|The origins of the Belgian group Waterloo can be traced back to the meeting and the gathering together in October 1969 of five musicians from two then recently disbanded acts which had achieved national recognition. Bass-player Jean-Paul Janssens, born in 1945 and drummer Jacky Mauer, born 14 May 1946, had been members of the Brussels based blues-rock power-trio Adam’s Recital, fronted by singer-guitarist Adam Hoptman; guitar-player Gus Roan (born 22 January 1948), singer/flautist Dirk Bogaert (born 26 August 1948) and keyboard-player Marc Malyster (born in 1947) had played in the Ghent combo Today’s Version.|
|During the 1969 Bilzen festival (the most famous open-air rock event in Belgium in the late sixties and seventies), Marc had met Jacky through the festival’s manager Paul Andre.

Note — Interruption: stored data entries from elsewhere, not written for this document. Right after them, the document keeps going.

(** *** Callbacks *)
(** The event that a callback pushes. *)
Definition callback_event (cb : Callback P) : option ChannelEvent :=
  match cb with
  | on_candidate c mid => Some (LocalIce (mkIceCandidate c (Some mid) None))
  | on_connection_state_change ConnFailed => Some (Failure "connection state: Failed")
  | on_connection_state_change ConnClosed => Some (Closed "connection state: Closed")
  | on_connection_state_change ConnDisconnected => Some (Closed "connection state: Disconnected")
  | on_connection_state_change _ => None
  | on_ice_state_change failed => if failed then Some (Failure "ICE state: Failed") else None
  | on_open => Some Open
  | on_closed => Some remote_closed
  | on_error err => Some (channel_error err)
  | on_message msg => Some (inbound msg)
  | on_description _ | on_data_channel _ => None
  end.

(** [*guard = Some(dc)]: what was stored is dropped, which closes it. *)
Definition store_data_channel (dc : nat) (s : N) : N :=
  mkN (set_dc (Some dc) (chan s)) (match nc_dc (chan s) with Some old => lib_drop_channel old (lib s) | None => lib s end).

Definition callback (s : N) (cb : Callback P) : N :=
  match cb with
  | on_description sd =>
      if nc_desc_tx (chan s) then mkN (set_desc false (Some sd) (nc_desc_rx (chan s)) (chan s)) (lib s) else s
  | on_data_channel dc => store_data_channel dc s
  | _ => match callback_event cb with
         | Some e => mkN (set_queue (queue_send e (nc_queue (chan s))) (chan s)) (lib s)
         | None => s
         end
  end.
Definition fire (s : N) : N :=
  let '(cbs, w) := lib_fired (lib s) in foldl callback (mkN (chan s) w) cbs.

(** *** Calls into the library *)
Definition call {A} (f : W → result A string * W) : M (result A string) := λ s,
  let '(r, w) := f (lib s) in (Returns r, fire (mkN (chan s) w)).
Definition update (f : Chan → Chan) : M () := chan_modify (λ s, mkN (f (chan s)) (lib s)).
Definition look {A} (f : Chan → A) : M A := observe (λ s, f (chan s)).
Definition need_open : M () := closed ← look nc_closed; if closed : bool then chan_fail ClosedError else mret ().

Definition ensure_pc (servers : list IceServer) : M () :=
  pc ← look nc_pc;
  if pc : bool then mret () else
  r ← call (lib_new_pc (build_config servers));
  or_fail IceInitFailed r ;; update (set_pc true).

Definition mid_of (c : IceCandidate) : string := default "" (sdp_mid c).
(** A candidate that the library refuses is logged and skipped. *)
Definition drain_pending_candidates : M () :=
  pending ← look nc_pending;
  update (λ n, set_candidates [] (nc_remote_set n) n) ;;
  pc ← look nc_pc;
  if pc : bool then for_each (λ c, call (lib_add_candidate (candidate c) (mid_of c)) ;; mret ()) pending else mret ().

The two became friendly and Marc suggested Jacky and Jean-Paul to set up an organ driven trio with him; Adam’s Recital had just split, having released only one single. After a few try outs in the trio format, Marc decided to enlarge the formula and integrate his former colleagues Gus and Dirk. The five-some subsequently rehearsed in Jacky’s father’s – a dressmaker nicknamed Baba – old workroom, which he had put at their disposal.|
|These early rehearsals proved conclusive, the musicians getting on well with each other and sharing similar musical views. All of them had the ambition to mix rock, jazz and classical influences to an ambitious personal repertoire. Their musical formula was built around Dirk’s flute and vocals. Gus proposed to integrate jazzy harmonies into classical pop structures; the necessary musical and emotional osmosis worked straight away.|
|The band was officially created on Friday 17 October 1969.|
|Marc was a classically trained conservatory musician and notably influenced by the fusion of classical music with rock rhythms made famous by Keith Emerson with The Nice.|
|Jacky discovered jazz and rock at the start of the sixties and was a self-taught drummer. He started his musical career in 1962 by joining the rock’n’roll outfit Les Partisans (with also “Big” Frisma later guitar-player in Jenghiz Khan), winning first prize at a Golf Drouot band contest in Paris, ex-aequo with a then unknown pop singer, Michel Polnareff, who was to become a megastar of French variety. In 1964, Jacky joined the Latin oriented combo Tcha Ka Tchas; then the founded Adam’s Recital in 1966. The trio landed themselves numerous gigs in Holland and Belgium and were regular bill toppers at Louis de Vries’ (the manager of The Pebbles, Mad Curry and later Irish Coffee) night-club. Thanks to the latter’s relations in the music business, Adam’s Recital were one of the few Belgian acts to gig at the Marquee Club in London; they were also featured at Windsor festival, appearing alongside Marmalade, Arthur Brown, Zoot Money, Dantalion’s Chariot and Dizzy Gillespie. Jacky was a jazz cat, yet he also liked English pop groups such as The Small Faces and soon enthused about the more adventurous Deep Purple, Yes and King Crimson. His favourite drummer was Ginger Baker and he was equally influenced by jazz drummers. Despite their increasing reputation, Adam’s Recital split in the summer of 1969. Their only single was released on the French Barclay label.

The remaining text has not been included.